__Required action__
You are asked to write out the full listing exactly as it stands.

__Given data__
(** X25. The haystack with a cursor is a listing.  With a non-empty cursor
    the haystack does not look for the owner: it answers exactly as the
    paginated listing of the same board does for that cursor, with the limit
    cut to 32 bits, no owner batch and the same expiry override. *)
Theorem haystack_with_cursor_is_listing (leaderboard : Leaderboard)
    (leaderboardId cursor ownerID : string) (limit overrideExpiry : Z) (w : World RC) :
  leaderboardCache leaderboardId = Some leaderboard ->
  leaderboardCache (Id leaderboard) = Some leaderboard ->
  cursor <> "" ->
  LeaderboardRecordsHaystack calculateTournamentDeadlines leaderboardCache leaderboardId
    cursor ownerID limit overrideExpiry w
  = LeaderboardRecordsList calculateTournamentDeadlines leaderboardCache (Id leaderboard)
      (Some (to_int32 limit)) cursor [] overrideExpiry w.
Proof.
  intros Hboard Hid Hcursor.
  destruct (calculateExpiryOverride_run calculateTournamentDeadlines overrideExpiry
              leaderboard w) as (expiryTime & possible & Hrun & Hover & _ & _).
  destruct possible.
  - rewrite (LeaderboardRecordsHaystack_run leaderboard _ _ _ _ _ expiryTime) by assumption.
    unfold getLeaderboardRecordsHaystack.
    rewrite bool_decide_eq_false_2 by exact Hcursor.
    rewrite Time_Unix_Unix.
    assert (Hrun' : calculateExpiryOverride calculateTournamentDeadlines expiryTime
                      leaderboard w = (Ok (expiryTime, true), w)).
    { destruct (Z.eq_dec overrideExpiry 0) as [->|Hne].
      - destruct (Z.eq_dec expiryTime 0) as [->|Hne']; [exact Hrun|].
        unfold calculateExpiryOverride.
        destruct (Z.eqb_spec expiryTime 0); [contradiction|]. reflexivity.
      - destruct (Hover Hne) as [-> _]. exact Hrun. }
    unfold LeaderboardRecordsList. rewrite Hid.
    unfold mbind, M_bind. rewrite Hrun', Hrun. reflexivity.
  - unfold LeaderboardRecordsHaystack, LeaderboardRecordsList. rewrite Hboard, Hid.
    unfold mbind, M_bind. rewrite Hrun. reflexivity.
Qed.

__Reply__
(** X25. The haystack with a cursor is a listing.  With a non-empty cursor
    the haystack does not look for the owner: it answers exactly as the
    paginated listing of the same board does for that cursor, with the limit
    cut to 32 bits, no owner batch and the same expiry override. *)
Theorem haystack_with_cursor_is_listing (leaderboard : Leaderboard)
    (leaderboardId cursor ownerID : string) (limit overrideExpiry : Z) (w : World RC) :
  leaderboardCache leaderboardId = Some leaderboard ->
  leaderboardCache (Id leaderboard) = Some leaderboard ->
  cursor <> "" ->
  LeaderboardRecordsHaystack calculateTournamentDeadlines leaderboardCache leaderboardId
    cursor ownerID limit overrideExpiry w
  = LeaderboardRecordsList calculateTournamentDeadlines leaderboardCache (Id leaderboard)
      (Some (to_int32 limit)) cursor [] overrideExpiry w.
Proof.
  intros Hboard Hid Hcursor.
  destruct (calculateExpiryOverride_run calculateTournamentDeadlines overrideExpiry
              leaderboard w) as (expiryTime & possible & Hrun & Hover & _ & _).
  destruct possible.
  - rewrite (LeaderboardRecordsHaystack_run leaderboard _ _ _ _ _ expiryTime) by assumption.
    unfold getLeaderboardRecordsHaystack.
    rewrite bool_decide_eq_false_2 by exact Hcursor.
    rewrite Time_Unix_Unix.
    assert (Hrun' : calculateExpiryOverride calculateTournamentDeadlines expiryTime
                      leaderboard w = (Ok (expiryTime, true), w)).
    { destruct (Z.eq_dec overrideExpiry 0) as [->|Hne].
      - destruct (Z.eq_dec expiryTime 0) as [->|Hne']; [exact Hrun|].
        unfold calculateExpiryOverride.
        destruct (Z.eqb_spec expiryTime 0); [contradiction|]. reflexivity.
      - destruct (Hover Hne) as [-> _]. exact Hrun. }
    unfold LeaderboardRecordsList. rewrite Hid.
    unfold mbind, M_bind. rewrite Hrun', Hrun. reflexivity.
  - unfold LeaderboardRecordsHaystack, LeaderboardRecordsList. rewrite Hboard, Hid.
    unfold mbind, M_bind. rewrite Hrun. reflexivity.
Qed.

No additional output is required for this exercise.